Figure 3.

Suppression of endogenous Bcl-w expression exacerbates Aβ-induced neuronal death. Primary neuron cultures were transfected for 1 or 3 d with siRNA that either specifically targeted Bcl-w [siBcl-w(73), siBcl-w(362)] or served as scrambled or mismatched controls. A, The specific Bcl-w siRNAs but not the control siRNAs decreased endogenous Bcl-w mRNA expression as detected by RT-PCR using rat-specific primers (top). β-Actin served as internal control (bottom). B, Protein levels of Bcl-w were similarly affected by the siRNA treatments, as determined by Western blot with Bcl-w antibody (top).β-Tubulin served as a control (bottom). The picture shown is a representative of duplicated experiments. C, Relative amounts of Bcl-w were determined by densitometric scanning of Western blots from three independent experiments. Data is represented as a mean ± SEM percentage of ncBcl-w (1 d) control values.
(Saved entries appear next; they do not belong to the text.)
(* ===== verification/Pointer.v ===== *)
(** * The mouse and the session together
    (src/ControlServer/web/www/novnc/core/rfb.js and input/mouse.js)

    An [RFB] object owns a [Mouse] and is the handler of its [onmousebutton] and
    [onmousemove].  Here the two are one state, [pad]; each report of the mouse goes
    through the session's handlers as it is made. *)

From S2P Require Import Prelude Doubles Websock Messages Display Decoders Mouse Rfb Samples Lifecycle Session.

Module Pointer.
Import Rfb.

Section Pointer.
Context (devicePixelRatio dragThreshold : double) (supports : bool) {ZS : Type}.

Record pad := Pad { pd_rfb : rfb ZS; pd_mouse : Mouse.mouse }.

(** [this._mouse.onmousebutton = this._handleMouseButton.bind(this)] and the same for
    [onmousemove] *)
Definition deliver_one (p : Mouse.report) : M (rfb ZS) unit :=
  match p with
  | Mouse.RButton pos down bmask => handleMouseButton supports ZS pos.1 pos.2 down bmask
  | Mouse.RMove pos => handleMouseMove supports dragThreshold ZS pos.1 pos.2
  end.

Fixpoint deliver (l : list Mouse.report) (r : rfb ZS) : rfb ZS :=
  match l with
  | [] => r
  | p :: l => deliver l (deliver_one p r).2
  end.

(** An event of the mouse; its new reports reach the session. *)
Definition mouse_input (i : Mouse.input) (s : pad) : pad :=
  let m := (Mouse.handle devicePixelRatio i (pd_mouse s)).2 in
  Pad (deliver (drop (length (Mouse.ms_reports (pd_mouse s))) (Mouse.ms_reports m)) (pd_rfb s)) m.

End Pointer.
Arguments pad : clear implicits.
End Pointer.

(** ** Lemmas *)

Section Lemmas.
Import Websock Messages RfbFormat Display Decoders Rfb Pointer.
Context (devicePixelRatio dragThreshold : double) (supports : bool) {ZS : Type}.
Implicit Types (r : rfb ZS) (p : Mouse.report).
Abbreviation deliver_one := (deliver_one dragThreshold supports (ZS := ZS)).
Abbreviation deliver := (deliver dragThreshold supports (ZS := ZS)).
Abbreviation mouse_input := (mouse_input devicePixelRatio dragThreshold supports (ZS := ZS)).

(** A running session that neither scales nor drags its viewport. *)
Record pointing r : Prop := {
  pt_can_send : can_send ZS r = true;
  pt_idle : r_idle ZS r;
  pt_noDrag : o_dragViewport (r_options r) = false;
  pt_notDragging : m_viewportDragging (r_mouse r) = false;
  pt_scale : d_scale (dc_display (r_dec r)) = dbl_of_Z 1 }.

(** The mask of the buttons after a report. *)
Definition mask_after (mask : Z) p : Z :=
  match p with
  | Mouse.RButton _ down bmask => if down then js_or mask bmask else js_and mask (js_not bmask)
  | Mouse.RMove _ => mask
  end.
Significance is defined as ^**p < 0.01 relative to respective ncBcl-w control group. D, Neuron cultures were exposed for 48 h to 25 μm Aβ_25-35 24 h after transfection with siRNA. Data show mean ± SEM cell viability from a representative experiment (n = 6). Significance is defined as ^**p < 0.01 in comparison to ncBcl-w condition.